- _RECORDS FOR THIS TASK_

========================================

(* ===== verification/OAuth2.v ===== *)
(** * OAuth 2.0: clients, PKCE, DPoP proofs, client assertions

    [pkg/oauth2]: [errors.go], [pkce.go], [clients.go], [dpop.go],
    [client_assertion.go] and [client_assertion_verifier.go].  The parsing of a
    URL, of an address and of a host name, and the parsing of a signed token up
    to its claims, are interfaces; what the code decides from their results is
    written out.  The texts of error descriptions are left out: an error is its
    code and status. *)

From Stdlib Require Import SpecFloat.
From S2P Require Import Prelude GoStrings GoValue Utf8 Json Jwt SdJwt.

(** ** Errors *)

Record OAuthError := mkOAuthError { ErrorCode : string; HTTPStatus : Z }.

Definition ErrCodeInvalidRequest := "invalid_request".
Definition ErrCodeInvalidClient := "invalid_client".
Definition ErrCodeInvalidGrant := "invalid_grant".
Definition ErrCodeUnsupportedGrantType := "unsupported_grant_type".
Definition ErrCodeInvalidScope := "invalid_scope".
Definition ErrCodeServerError := "server_error".
Definition ErrCodeInvalidDPoPProof := "invalid_dpop_proof".
Definition ErrCodeInvalidTXCode := "invalid_tx_code".

Definition OAuthErrDPoPRequired := mkOAuthError ErrCodeInvalidDPoPProof 400.
Definition OAuthErrPKCERequired := mkOAuthError ErrCodeInvalidRequest 400.
Definition OAuthErrExpiredRequest := mkOAuthError ErrCodeInvalidGrant 400.
Definition OAuthErrJTIReplay := mkOAuthError ErrCodeInvalidDPoPProof 400.

(** ** PKCE *)

Definition CodeChallengeMethodS256 := "S256".

Section pkce.
Context `{Hashes}.

Definition CreateCodeChallenge (codeChallengeMethod codeVerifier : string) : string :=
  if bool_decide (codeChallengeMethod = CodeChallengeMethodS256) then b64 (hash_sum "sha-256" codeVerifier)
  else codeVerifier.

Inductive pkce_error := PInvalidRequest | PInvalidGrant.

Definition ValidatePKCE (codeVerifier codeChallenge codeChallengeMethod : string) : result pkce_error unit :=
  if str_empty codeChallenge then Ok tt else
  if str_empty codeVerifier then Err PInvalidRequest else
  if negb (bool_decide (CreateCodeChallenge codeChallengeMethod codeVerifier = codeChallenge)) then Err PInvalidGrant
  else Ok tt.

Lemma ValidatePKCE_Ok v ch m :
  ValidatePKCE v ch m = Ok tt ↔ ch = "" ∨ (v ≠ "" ∧ CreateCodeChallenge m v = ch).
Proof.
  unfold ValidatePKCE. destruct (str_empty ch) eqn:E1.
  { apply str_empty_true in E1. naive_solver. }
  apply str_empty_false in E1. destruct (str_empty v) eqn:E2.
  { apply str_empty_true in E2. naive_solver. }
  apply str_empty_false in E2. destruct (bool_decide_reflect (CreateCodeChallenge m v = ch)); cbn; naive_solver.
Qed.
End pkce.

(** ** URLs

    [url.Parse] and the accessors the sources use. *)

Record URL := mkURL {
  u_Scheme : string; u_Opaque : string; u_User : option (string * option string); u_Host : string;
  u_Path : string; u_RawPath : string; u_OmitHost : bool; u_ForceQuery : bool;
  u_RawQuery : string; u_Fragment : string; u_RawFragment : string
}.
#[global] Instance URL_eq_dec : EqDecision URL.
Proof. solve_decision. Defined.

Class NetURL := {
  url_Parse : string → option URL;
  Hostname : URL → string;
  Port : URL → string;
  EscapedPath : URL → string;
  (* [netip.ParseAddr], as the canonical text of the address *)
  ParseAddr : string → option string;
  (* the host name in ASCII, by the mapping a browser uses *)
  ToASCII : string → option string
}.

Definition lower_char (c : Ascii.ascii) : Ascii.ascii :=
  let n := Ascii.nat_of_ascii c in if (65 <=? n)%nat && (n <=? 90)%nat then Ascii.ascii_of_nat (n + 32) else c.
Fixpoint ToLower (s : string) : string :=
  match s with EmptyString => EmptyString | String c s => String (lower_char c) (ToLower s) end.

(** [path.Clean]: empty and [.] elements go, [..] removes the element before it
    and is dropped at the root. *)
Fixpoint clean_segments (rooted : bool) (segs stack : list string) : list string :=
  match segs with
  | [] => rev stack
  | s :: segs =>
      clean_segments rooted segs
        (if bool_decide (s = "") || bool_decide (s = ".") then stack else
         if bool_decide (s = "..") then
           match stack with
           | top :: rest => if bool_decide (top = "..") then s :: stack else rest
           | [] => if rooted then [] else [s]
           end
         else s :: stack)
  end.

Definition path_Clean (path : string) : string :=
  if str_empty path then "." else
  let rooted := HasPrefix "/" path in
  let out := (if rooted then "/" else "") +:+ Join "/" (clean_segments rooted (Split "/" path) []) in
  if str_empty out then "." else out.

(** [strings.HasSuffix(s, "/*")] and [strings.TrimSuffix(s, "*")]. *)
Fixpoint wildcard (s : string) : option string :=
  match s with
  | EmptyString => None
  | String c s' =>
      if bool_decide (s = "/*") then Some "/" else
      match wildcard s' with Some p => Some (String c p) | None => None end
  end.

(** ** Clients *)

Definition ClientTypePublic := "public".

Record Client := mkClient { c_Type : string; c_RedirectURIs : list string; c_Scopes : list string; c_JWKSURI : string }.

(** A nil pointer in the map counts as absent. *)
Abbreviation Clients := (gmap string (option Client)).

Inductive client_error := ErrClientNotFound | ErrRedirect | ErrScope.

Definition dangerousRedirectURISchemes : list string := ["javascript"; "data"; "vbscript"; "file"; "about"].

Section clients.
Context `{NetURL}.

Definition matches_redirect (parsed : URL) (allowed : string) : bool :=
  match wildcard allowed with
  | Some prefix =>
      match url_Parse prefix with
      | None => false
      | Some prefixParsed =>
          let cleanedPath := path_Clean (u_Path parsed) in
          let cleanedPrefix := path_Clean (u_Path prefixParsed) in
          bool_decide (u_Scheme parsed = u_Scheme prefixParsed) && bool_decide (u_Host parsed = u_Host prefixParsed) &&
          (bool_decide (cleanedPath = cleanedPrefix) || HasPrefix (cleanedPrefix +:+ "/") cleanedPath ||
           bool_decide (cleanedPrefix = "/"))
      end
  | None =>
      match url_Parse allowed with
      | None => false
      | Some allowedParsed => bool_decide (parsed = allowedParsed)
      end
  end.

Definition Contains (r : list string) (uri : string) : bool :=
  match url_Parse uri with
  | None => false
  | Some parsed => if negb (str_empty (u_Fragment parsed)) then false else existsb (matches_redirect parsed) r
  end.

Definition FirstConcreteURI (r : list string) : string :=
  match find (fun uri => match wildcard uri with None => true | Some _ => false end) r with
  | Some uri => uri
  | None => match r with u :: _ => default "" (wildcard u) | [] => "" end
  end.

Definition Get (c : Clients) (clientID : string) : result client_error Client :=
  match c !! clientID with Some (Some client) => Ok client | _ => Err ErrClientNotFound end.

Definition allow (c : Clients) (clientID redirectURI scope : string) (requireRedirect : bool) : result client_error Client :=
  client ← Get c clientID;
  if requireRedirect && (bool_decide (c_RedirectURIs client = []) || negb (Contains (c_RedirectURIs client) redirectURI))
  then Err ErrRedirect else
  if bool_decide (scope ∈ c_Scopes client) then Ok client else Err ErrScope.

Definition Allow (c : Clients) (clientID redirectURI scope : string) := allow c clientID redirectURI scope true.
Definition AllowWithoutRedirect (c : Clients) (clientID redirectURI scope : string) :=
  allow c clientID redirectURI scope (negb (str_empty redirectURI)).

Definition ValidateRedirectURIScheme (redirectURI : string) : bool :=
  match url_Parse redirectURI with
  | None => false
  | Some parsed =>
      negb (str_empty (u_Scheme parsed)) && negb (bool_decide (ToLower (u_Scheme parsed) ∈ dangerousRedirectURISchemes))
  end.
End clients.

(** ** DPoP proofs *)

Record DPoP := mkDPoP { JTI : string; HTM : string; HTU : string; IAT : Z; ATH : string; Thumbprint : string }.

Inductive dpop_error :=
| ErrMissingJTI | ErrInvalidJTI | ErrMissingHTM | ErrInvalidHTM | ErrMissingHTU | ErrInvalidHTU
| ErrMissingIAT | ErrInvalidIAT | ErrTokenFromFuture | ErrTokenTooOld
| ErrInvalidTokenType | ErrMalformedProof.

Definition DefaultMaxAge : Z := 60 * second.
Definition DefaultClockSkew : Z := 5 * second.

Definition ValidateJTI (d : DPoP) : result dpop_error unit :=
  if str_empty (JTI d) then Err ErrMissingJTI else
  if bool_decide (String.length (JTI d) < 12)%nat then Err ErrInvalidJTI else Ok tt.

Definition validMethods : list string := ["GET"; "POST"; "PUT"; "DELETE"; "PATCH"; "HEAD"; "OPTIONS"].
Definition ValidateHTM (d : DPoP) : result dpop_error unit :=
  if str_empty (HTM d) then Err ErrMissingHTM else
  if bool_decide (HTM d ∈ validMethods) then Ok tt else Err ErrInvalidHTM.

Definition ValidateIATWithWindow (now : Z) (d : DPoP) (maxAge clockSkew : Z) : result dpop_error unit :=
  if bool_decide (IAT d = 0) then Err ErrMissingIAT else
  if bool_decide (IAT d < 0) then Err ErrInvalidIAT else
  let iat := time_Unix (IAT d) in
  if bool_decide (now + clockSkew < iat) then Err ErrTokenFromFuture else
  if bool_decide (maxAge < now - iat) then Err ErrTokenTooOld else Ok tt.

(** A signed proof as [jose.ParseJWTWithJWKHeader] reads it: the type in the
    header, and the claims decoded into the struct with the thumbprint of the
    key in the header, under which the signature was verified.  [None] where the
    token, its signature, its key or its claims are refused. *)
Class ProofParser := { parse_proof : Z → string → option (string * DPoP) }.

Section dpop.
Context `{NetURL}.

Definition ValidateHTU (d : DPoP) : result dpop_error unit :=
  if str_empty (HTU d) then Err ErrMissingHTU else
  match url_Parse (HTU d) with
  | None => Err ErrInvalidHTU
  | Some u => if negb (str_empty (u_RawQuery u)) || negb (str_empty (u_Fragment u)) then Err ErrInvalidHTU else Ok tt
  end.

Definition ValidateWithWindow (now : Z) (d : DPoP) (maxAge clockSkew : Z) : result dpop_error unit :=
  _ ← ValidateJTI d; _ ← ValidateHTM d; _ ← ValidateHTU d; ValidateIATWithWindow now d maxAge clockSkew.
Definition Validate (now : Z) (d : DPoP) : result dpop_error unit :=
  ValidateWithWindow now d DefaultMaxAge DefaultClockSkew.

Definition ValidateAndParseDPoPJWT `{ProofParser} (now : Z) (dPopJWT : string) : result dpop_error DPoP :=
  if str_empty dPopJWT then Err ErrMalformedProof else
  match parse_proof now dPopJWT with
  | None => Err ErrMalformedProof
  | Some (typ, d) =>
      if negb (bool_decide (typ = "dpop+jwt")) then Err ErrInvalidTokenType else
      _ ← Validate now d; Ok d
  end.

Definition IsAccessTokenDPoP `{Hashes} (d : DPoP) (token : string) : bool :=
  if str_empty (ATH d) then false else bool_decide (ATH d = b64 (hash_sum "sha-256" token)).
End dpop.

(** *** The target of a proof *)

Definition unhexDigit (c : Ascii.ascii) : option Z :=
  let n := byte_of c in
  if bool_decide (48 ≤ n ≤ 57) then Some (n - 48) else
  if bool_decide (97 ≤ n ≤ 102) then Some (n - 97 + 10) else
  if bool_decide (65 ≤ n ≤ 70) then Some (n - 65 + 10) else None.

Definition isUnreservedByte (n : Z) : bool :=
  bool_decide (97 ≤ n ≤ 122) || bool_decide (65 ≤ n ≤ 90) || bool_decide (48 ≤ n ≤ 57) ||
  bool_decide (n = 45) || bool_decide (n = 46) || bool_decide (n = 95) || bool_decide (n = 126).

Definition upper_char (c : Ascii.ascii) : Ascii.ascii :=
  let n := byte_of c in if bool_decide (97 ≤ n ≤ 122) then ascii_of (n - 32) else c.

========================================

- _WORK INSTRUCTIONS_
Please give back, exactly as it stands above, the stretch from the line with "Port : URL → string;" through the line with "Fixpoint ToLower (s", and no line outside it.

- _ANSWER BOX_
  Port : URL → string;
  EscapedPath : URL → string;
  (* [netip.ParseAddr], as the canonical text of the address *)
  ParseAddr : string → option string;
  (* the host name in ASCII, by the mapping a browser uses *)
  ToASCII : string → option string
}.

Definition lower_char (c : Ascii.ascii) : Ascii.ascii :=
  let n := Ascii.nat_of_ascii c in if (65 <=? n)%nat && (n <=? 90)%nat then Ascii.ascii_of_nat (n + 32) else c.
Fixpoint ToLower (s : string) : string :=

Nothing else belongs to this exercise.